[Records for this exercise — start]

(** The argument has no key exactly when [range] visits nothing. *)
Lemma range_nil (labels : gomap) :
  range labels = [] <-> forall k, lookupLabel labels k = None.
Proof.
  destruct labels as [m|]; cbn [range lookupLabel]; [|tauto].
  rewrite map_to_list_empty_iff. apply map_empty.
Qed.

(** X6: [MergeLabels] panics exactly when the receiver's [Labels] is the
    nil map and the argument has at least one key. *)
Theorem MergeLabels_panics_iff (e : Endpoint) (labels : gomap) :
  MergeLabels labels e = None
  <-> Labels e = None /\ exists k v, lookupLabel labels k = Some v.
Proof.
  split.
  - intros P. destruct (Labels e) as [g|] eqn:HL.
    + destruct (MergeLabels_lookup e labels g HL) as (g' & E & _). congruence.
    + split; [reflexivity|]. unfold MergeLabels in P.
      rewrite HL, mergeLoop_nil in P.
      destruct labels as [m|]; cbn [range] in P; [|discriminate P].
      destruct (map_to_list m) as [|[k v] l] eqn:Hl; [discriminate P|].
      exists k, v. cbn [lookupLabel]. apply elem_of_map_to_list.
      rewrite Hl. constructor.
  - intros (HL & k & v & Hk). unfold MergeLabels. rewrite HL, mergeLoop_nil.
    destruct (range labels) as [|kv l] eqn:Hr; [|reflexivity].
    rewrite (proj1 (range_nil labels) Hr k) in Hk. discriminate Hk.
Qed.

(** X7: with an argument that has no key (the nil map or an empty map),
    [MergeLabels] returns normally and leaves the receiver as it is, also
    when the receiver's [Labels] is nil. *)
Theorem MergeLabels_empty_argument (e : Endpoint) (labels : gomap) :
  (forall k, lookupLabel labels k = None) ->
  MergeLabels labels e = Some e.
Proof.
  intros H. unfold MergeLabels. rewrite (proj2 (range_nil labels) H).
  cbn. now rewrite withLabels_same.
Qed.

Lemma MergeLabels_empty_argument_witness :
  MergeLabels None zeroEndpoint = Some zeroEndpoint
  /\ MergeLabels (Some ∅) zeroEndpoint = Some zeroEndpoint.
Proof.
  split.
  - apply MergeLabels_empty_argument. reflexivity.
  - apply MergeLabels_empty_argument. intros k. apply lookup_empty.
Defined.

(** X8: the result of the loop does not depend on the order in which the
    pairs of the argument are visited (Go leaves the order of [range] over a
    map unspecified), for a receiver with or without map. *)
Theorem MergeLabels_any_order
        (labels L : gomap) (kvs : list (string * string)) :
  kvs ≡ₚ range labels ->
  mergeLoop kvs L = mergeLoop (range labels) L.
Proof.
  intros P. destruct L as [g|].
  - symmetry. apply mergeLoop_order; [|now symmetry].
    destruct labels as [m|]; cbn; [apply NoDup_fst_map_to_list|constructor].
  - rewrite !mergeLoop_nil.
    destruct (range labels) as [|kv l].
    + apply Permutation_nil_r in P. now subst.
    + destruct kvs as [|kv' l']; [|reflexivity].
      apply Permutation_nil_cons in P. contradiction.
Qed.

[Records for this exercise — finish]

• [Work request]: Top to bottom, the records above must be output exactly.

• [Answer box]:
(** The argument has no key exactly when [range] visits nothing. *)
Lemma range_nil (labels : gomap) :
  range labels = [] <-> forall k, lookupLabel labels k = None.
Proof.
  destruct labels as [m|]; cbn [range lookupLabel]; [|tauto].
  rewrite map_to_list_empty_iff. apply map_empty.
Qed.

(** X6: [MergeLabels] panics exactly when the receiver's [Labels] is the
    nil map and the argument has at least one key. *)
Theorem MergeLabels_panics_iff (e : Endpoint) (labels : gomap) :
  MergeLabels labels e = None
  <-> Labels e = None /\ exists k v, lookupLabel labels k = Some v.
Proof.
  split.
  - intros P. destruct (Labels e) as [g|] eqn:HL.
    + destruct (MergeLabels_lookup e labels g HL) as (g' & E & _). congruence.
    + split; [reflexivity|]. unfold MergeLabels in P.
      rewrite HL, mergeLoop_nil in P.
      destruct labels as [m|]; cbn [range] in P; [|discriminate P].
      destruct (map_to_list m) as [|[k v] l] eqn:Hl; [discriminate P|].
      exists k, v. cbn [lookupLabel]. apply elem_of_map_to_list.
      rewrite Hl. constructor.
  - intros (HL & k & v & Hk). unfold MergeLabels. rewrite HL, mergeLoop_nil.
    destruct (range labels) as [|kv l] eqn:Hr; [|reflexivity].
    rewrite (proj1 (range_nil labels) Hr k) in Hk. discriminate Hk.
Qed.

(** X7: with an argument that has no key (the nil map or an empty map),
    [MergeLabels] returns normally and leaves the receiver as it is, also
    when the receiver's [Labels] is nil. *)
Theorem MergeLabels_empty_argument (e : Endpoint) (labels : gomap) :
  (forall k, lookupLabel labels k = None) ->
  MergeLabels labels e = Some e.
Proof.
  intros H. unfold MergeLabels. rewrite (proj2 (range_nil labels) H).
  cbn. now rewrite withLabels_same.
Qed.

Lemma MergeLabels_empty_argument_witness :
  MergeLabels None zeroEndpoint = Some zeroEndpoint
  /\ MergeLabels (Some ∅) zeroEndpoint = Some zeroEndpoint.
Proof.
  split.
  - apply MergeLabels_empty_argument. reflexivity.
  - apply MergeLabels_empty_argument. intros k. apply lookup_empty.
Defined.

(** X8: the result of the loop does not depend on the order in which the
    pairs of the argument are visited (Go leaves the order of [range] over a
    map unspecified), for a receiver with or without map. *)
Theorem MergeLabels_any_order
        (labels L : gomap) (kvs : list (string * string)) :
  kvs ≡ₚ range labels ->
  mergeLoop kvs L = mergeLoop (range labels) L.
Proof.
  intros P. destruct L as [g|].
  - symmetry. apply mergeLoop_order; [|now symmetry].
    destruct labels as [m|]; cbn; [apply NoDup_fst_map_to_list|constructor].
  - rewrite !mergeLoop_nil.
    destruct (range labels) as [|kv l].
    + apply Permutation_nil_r in P. now subst.
    + destruct kvs as [|kv' l']; [|reflexivity].
      apply Permutation_nil_cons in P. contradiction.
Qed.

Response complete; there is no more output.